The most popular websites are suffering a plague of ads which infect visitors

This summer will be remembered on the Internet not by a plague of mosquitoes but for malicious advertisements infected with virus as fearsome as "ransomware". The pest was first detected in Yahoo! and continues along the most visited Web sites. We'll also discuss about how they can monitore us while surfing the battery status of our phone, the serious problems of Android security and the true story of a company which managed to recover stolen money via Internet bribing police officers.
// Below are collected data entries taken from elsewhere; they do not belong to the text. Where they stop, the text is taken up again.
(** [set_value] has no write of its own to the configuration. *)
Lemma set_value_keeps_conf fuel arg s calls s' :
  (∀ cb, keeps_conf run_cb cb) →
  final_state (set_value run_cb fuel arg s calls) = Some s' →
  leva_conf (_impl s') = leva_conf (_impl s).
Proof.
  intros Hk. destruct (normalize arg) as [v|e] eqn:Hn.
  - destruct (construct (type_of (value (_impl s))) v) as [v'|e] eqn:Hc.
    + rewrite (set_value_stores fuel arg v v' s calls Hn Hc). intros Hfin.
      by rewrite (for_update_cb_keeps_conf fuel 0 _ calls s' Hk Hfin).
    + rewrite (set_value_construct_raises fuel arg v e s calls Hn Hc).
      by intros [= <-].
  - rewrite (set_value_rejected fuel arg e s calls Hn). by intros [= <-].
Qed.

(** *** [set_options] *)

Lemma options_conf_value options conf :
  options_conf options conf !! "value" = conf !! "value".
Proof. unfold options_conf. by rewrite lookup_insert_ne. Qed.

Lemma repaired_conf_value o options conf :
  repaired_conf o options conf !! "value" = Some (AVal (VStr o)).
Proof. unfold repaired_conf. by rewrite lookup_insert_eq. Qed.

(** The value field of the configuration is among the options: one
    configuration message, and no repair. *)
Lemma set_options_keeps fuel options x s calls :
  leva_conf (_impl s) !! "value" = Some x →
  py_in x options = true →
  let i' := with_leva_conf (options_conf options (leva_conf (_impl s))) (_impl s) in
  set_options run_cb fuel options s calls
    = Done tt (queued [conf_message i'] (with_impl i' s)) calls.
Proof.
  intros Hx Hin i'. unfold set_options. run_method.
  rewrite lookup_insert_ne, Hx by done. run_method. by rewrite Hin.
Qed.

(** The value field of the configuration is not among the options, of
    which [o] is the first: the field is overwritten, the configuration is
    queued, and [set_value] runs from there. *)
Lemma set_options_repairs fuel o rest x s calls :
  leva_conf (_impl s) !! "value" = Some x →
  py_in x (o :: rest) = false →
  let i' := with_leva_conf (repaired_conf o (o :: rest) (leva_conf (_impl s))) (_impl s) in
  set_options run_cb fuel (o :: rest) s calls
    = set_value run_cb fuel (inl (VStr o)) (queued [conf_message i'] (with_impl i' s)) calls.
Proof.
  intros Hx Hin i'. unfold set_options. run_method.
  rewrite lookup_insert_ne, Hx by done. run_method. by rewrite Hin.
Qed.
(** * HL7 v2 ADT <-> FHIR converter: a shallow embedding and its properties

    The development follows the two directions of the program:
    - [emr_server/hl7_converter.py]: HL7 text to FHIR Patient / Coverage;
    - [integration_service/hl7_generator.py] and
      [integration_service/patient_service.py]: patient data to HL7 text.

    Python [str] values are modelled as [string] (sequences of 8-bit
    characters), Python lists as [list], [Optional[str]] as [option string],
    dictionaries with a fixed key set as records, and raised exceptions as
    the left injection of a sum. *)

From Stdlib Require Import String Ascii List Bool Arith Lia.
From Stdlib Require Import Decimal DecimalString.
Import ListNotations.

Local Open Scope list_scope.
Local Open Scope string_scope.
Local Open Scope nat_scope.

(** ** Python built-ins used by the program *)

Module Py.

Definition CR : ascii := "013"%char.
Definition LF : ascii := "010"%char.

(** Truth value of a [str]: only the empty string is false. *)
Definition truthy (s : string) : bool :=
  match s with
  | EmptyString => false
  | String _ _ => true
  end.

(** Truth value of an [Optional[str]]: [None] and [""] are false. *)
Definition truthy_opt (o : option string) : bool :=
  match o with
  | None => false
  | Some s => truthy s
  end.

(** [o or ""] for an [Optional[str]]. *)
Definition or_empty (o : option string) : string :=
  if truthy_opt o then match o with Some s => s | None => "" end else "".

(** [s.split(sep)] for a one-character separator: never returns [[]]. *)
Fixpoint split (sep : ascii) (s : string) : list string :=
  match s with
  | EmptyString => [EmptyString]
  | String c rest =>
      if Ascii.eqb c sep then EmptyString :: split sep rest
      else match split sep rest with
           | [] => [String c EmptyString]
           | x :: xs => String c x :: xs
           end
  end.

(** [sep.join(parts)]. *)
Fixpoint join (sep : string) (parts : list string) : string :=
  match parts with
  | [] => EmptyString
  | [x] => x
  | x :: rest => x ++ sep ++ join sep rest
  end.

(** [s.replace(old, new)] for a non-empty [old]: leftmost, non-overlapping
    occurrences.  [skip] counts the characters of a match still to drop. *)
Fixpoint replace_from (old new s : string) (skip : nat) : string :=
  match s with
  | EmptyString => EmptyString
  | String c rest =>
      match skip with
      | S k => replace_from old new rest k
      | O =>
          if prefix old s
          then new ++ replace_from old new rest (String.length old - 1)
          else String c (replace_from old new rest 0)
      end
  end.

Definition replace (old new s : string) : string := replace_from old new s 0.

(** [c.isspace()] on the 8-bit range covered by ASCII. *)
Definition isspace (c : ascii) : bool :=
  let n := nat_of_ascii c in
  ((9 <=? n) && (n <=? 13)) || ((28 <=? n) && (n <=? 32)).

Fixpoint lstrip (s : string) : string :=
  match s with
  | EmptyString => EmptyString
  | String c rest => if isspace c then lstrip rest else s
  end.
(** X11. What a bootstrap without an error has done: there is one pointer
    in the list for every entry, in order, each to a partition object that
    did not exist before, bears the normalised name of its entry and owns
    the tree of the entry as validation leaves it; the pointers are
    pairwise distinct; the names in the registry are exactly the
    normalised names of the entries; and when these names are distinct the
    registry holds, under the name of each entry, the pointer returned for
    it. *)
Theorem bootstrap_success_result (w w' : World) (rmID policyGroup0 : string)
    (conf : SchedulerConfig) (updated : list ptr) :
  size (partitions w) = 0%nat →
  SchedulerConfigLoader policyGroup0 = inr conf →
  SetClusterInfoFromConfigFile w rmID policyGroup0 = (w', (updated, None)) →
  Forall2 (createdFor rmID w w') (Partitions conf) updated ∧
  NoDup updated ∧
  (∀ name, is_Some (partitions w' !! name) ↔
           name ∈ entryNames rmID (Partitions conf)) ∧
  (NoDup (entryNames rmID (Partitions conf)) →
   registeredPointers rmID w' (Partitions conf) = updated).
Proof.
  intros Hsize Hload Hcall.
  unfold SetClusterInfoFromConfigFile, createPartitionInfos in Hcall.
  rewrite Hsize, Hload in Hcall. cbn [Nat.ltb Nat.leb] in Hcall.
  destruct (createPartitionInfosFrom _ _ _ _) as [w1 [upd [err |]]] eqn:Hloop;
    [done |].
  inversion Hcall; subst w1 upd. clear Hcall.
  apply createPartitionInfosFrom_success in Hloop
    as (created & -> & Hcreated & Hnodup & _ & Hnames & Hptrs).
  cbn [app]. split; [done |]. split; [done |]. split; [| done].
  intros name. rewrite Hnames. cbn.
  apply map_size_empty_iff in Hsize. rewrite Hsize, lookup_empty.
  split; [intros [[? [=]] | ?]; done | by right].
Qed.

(** X12. Bootstrap never leaves a name without a partition: whatever its
    outcome, a well-formed registry, and so an empty one, is well formed
    after the call. *)
Theorem bootstrap_leaves_registry_wellFormed (w : World)
    (rmID policyGroup0 : string) :
  (wellFormed w →
   wellFormed (SetClusterInfoFromConfigFile w rmID policyGroup0).1) ∧
  (size (partitions w) = 0%nat →
   wellFormed (SetClusterInfoFromConfigFile w rmID policyGroup0).1).
Proof.
  split; [apply bootstrap_wellFormed |].
  intros Hsize. apply bootstrap_wellFormed.
  apply map_size_empty_iff in Hsize. intros k part Hk.
  by rewrite Hsize, lookup_empty in Hk.
Qed.
(** * Machine-Spirit core: the configuration store and the path registry

    A shallow embedding of [src/core/Config.cpp] and [src/core/Paths.cpp].

    Both translation units keep their state in static members
    ([Config::s_values], [Paths::s_root]) and talk to the operating system
    (the environment, the file system).  The embedding threads one [Process]
    record through every call: it holds the two static members, the value of
    the home-directory environment variable and the part of the disk the
    code can observe.  Calls are computations in a state monad whose result
    is either [Done] or [Undefined]; the latter stands for the one place
    where the C++ text has no defined meaning (building a [std::string]
    from the null pointer that [getenv] returns for an unset variable). *)

From Stdlib Require Import Ascii.
From stdpp Require Import gmap strings list fin_maps.

(** ** std::string *)

Module Str.

Definition newline : ascii := "010"%char.
Definition equals : ascii := "="%char.

(** The characters of a string, in order. *)
Fixpoint chars (s : string) : list ascii :=
  match s with
  | EmptyString => []
  | String c s' => c :: chars s'
  end.

(** [s.find(c)]: the index of the first occurrence of [c]; [None] is
    [std::string::npos]. *)
Fixpoint find (c : ascii) (s : string) : option nat :=
  match s with
  | EmptyString => None
  | String d s' => if decide (d = c) then Some 0 else S <$> find c s'
  end.

(** [s.substr(pos)]: the suffix from index [pos] on.  The library call
    throws [std::out_of_range] when [pos] exceeds the size; the only call
    site passes [find + 1], which never does (see [find_lt]), so that
    case is left as the empty string here. *)
Fixpoint substr_from (pos : nat) (s : string) : string :=
  match pos, s with
  | 0, _ => s
  | S p, String _ s' => substr_from p s'
  | S _, EmptyString => EmptyString
  end.

(** [s.substr(pos, n)]: at most [n] characters from index [pos] on. *)
Fixpoint prefix (n : nat) (s : string) : string :=
  match n, s with
  | S m, String c s' => String c (prefix m s')
  | _, _ => EmptyString
  end.

Definition substr (pos n : nat) (s : string) : string :=
  prefix n (substr_from pos s).

(** [std::getline(in, line)] on the unread remainder [s] of a stream:
    [None] when nothing is left (the extraction fails and the loop ends),
    otherwise the characters up to the first newline, which is consumed,
    and what follows it. *)
Fixpoint until_newline (s : string) : string * string :=
  match s with
  | EmptyString => (EmptyString, EmptyString)
  | String c s' =>
      if decide (c = newline) then (EmptyString, s')
      else let '(l, r) := until_newline s' in (String c l, r)
  end.

Definition getline (s : string) : option (string * string) :=
  match s with
  | EmptyString => None
  | _ => Some (until_newline s)
  end.

(** All the lines that repeated [getline] calls deliver, first to last.
    Written by structural recursion on the text; [getlines_getline] below
    shows that it is the loop [while (getline ...)]. *)
Fixpoint getlines (s : string) : list string :=
  match s with
  | EmptyString => []
  | String c s' =>
      if decide (c = newline) then EmptyString :: getlines s'
      else match getlines s' with
           | [] => [String c EmptyString]
           | l :: ls => String c l :: ls
           end
  end.

End Str.

(** ** The process: static members, environment, disk *)

(** A regular file: whether it can be opened for reading and for writing,
    and its text. *)
Record file : Type := File {
  readable : bool;
  writable : bool;
  contents : string
}.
This summer we recommend to surf the net carefully. It is running a criminal operation which, since June, infects ads from websites with millions of visits such as Yahoo! or DrudgeReport. The malicious ads use HTTPS encryption to avoid detection. When they find a visitor with a vulnerable browser, they infect your computer with malicious code which can contain a "ransomware", the worst virus for users because it encrypts all files and demands a ransom. We recommend patching browsers and install ad-blocking programs.


Caught on battery

The height may be that these malicious ads also spy our navigation. They could do it with a new technique recently introduced by French and Belgian researchers: the HTML5 specification can read the status of the battery of our phones. From this, it could monitor where we are walking through our battery status as an element of identification.

Quo vadis, Android

Talking about mobile phones, who has a serious problem is Android and, by extension, Google: this summer will be remembered not only by the large number of cars which have been hacked in the congresses of hackers, but also because they have not stopped discovering failures in Android, failures that Google itself has not been able to properly manage, considering that the patch that brought to the most serious one, Stagefright, not worked and it was not even launched within 120 days that the Project Zero Google requires the others companies.

The cyber-bite

We finish with an interesting story brought by the journalist Brian Krebs, about a company which, via Trojan, stole $ 197,000. The bank declined to be responsible and the company investigated on its own until catching the authors in China. The police in that country would not act until a friendly lawyer, who lived in China, offered them cigarettes and take one "bite" if he could catch the bad guys.

We wish a good weekend to our readers, reminding them that on Sunday we'll publish our traditional interview, this time with the founder of RootedCON congress, Román Ramirez.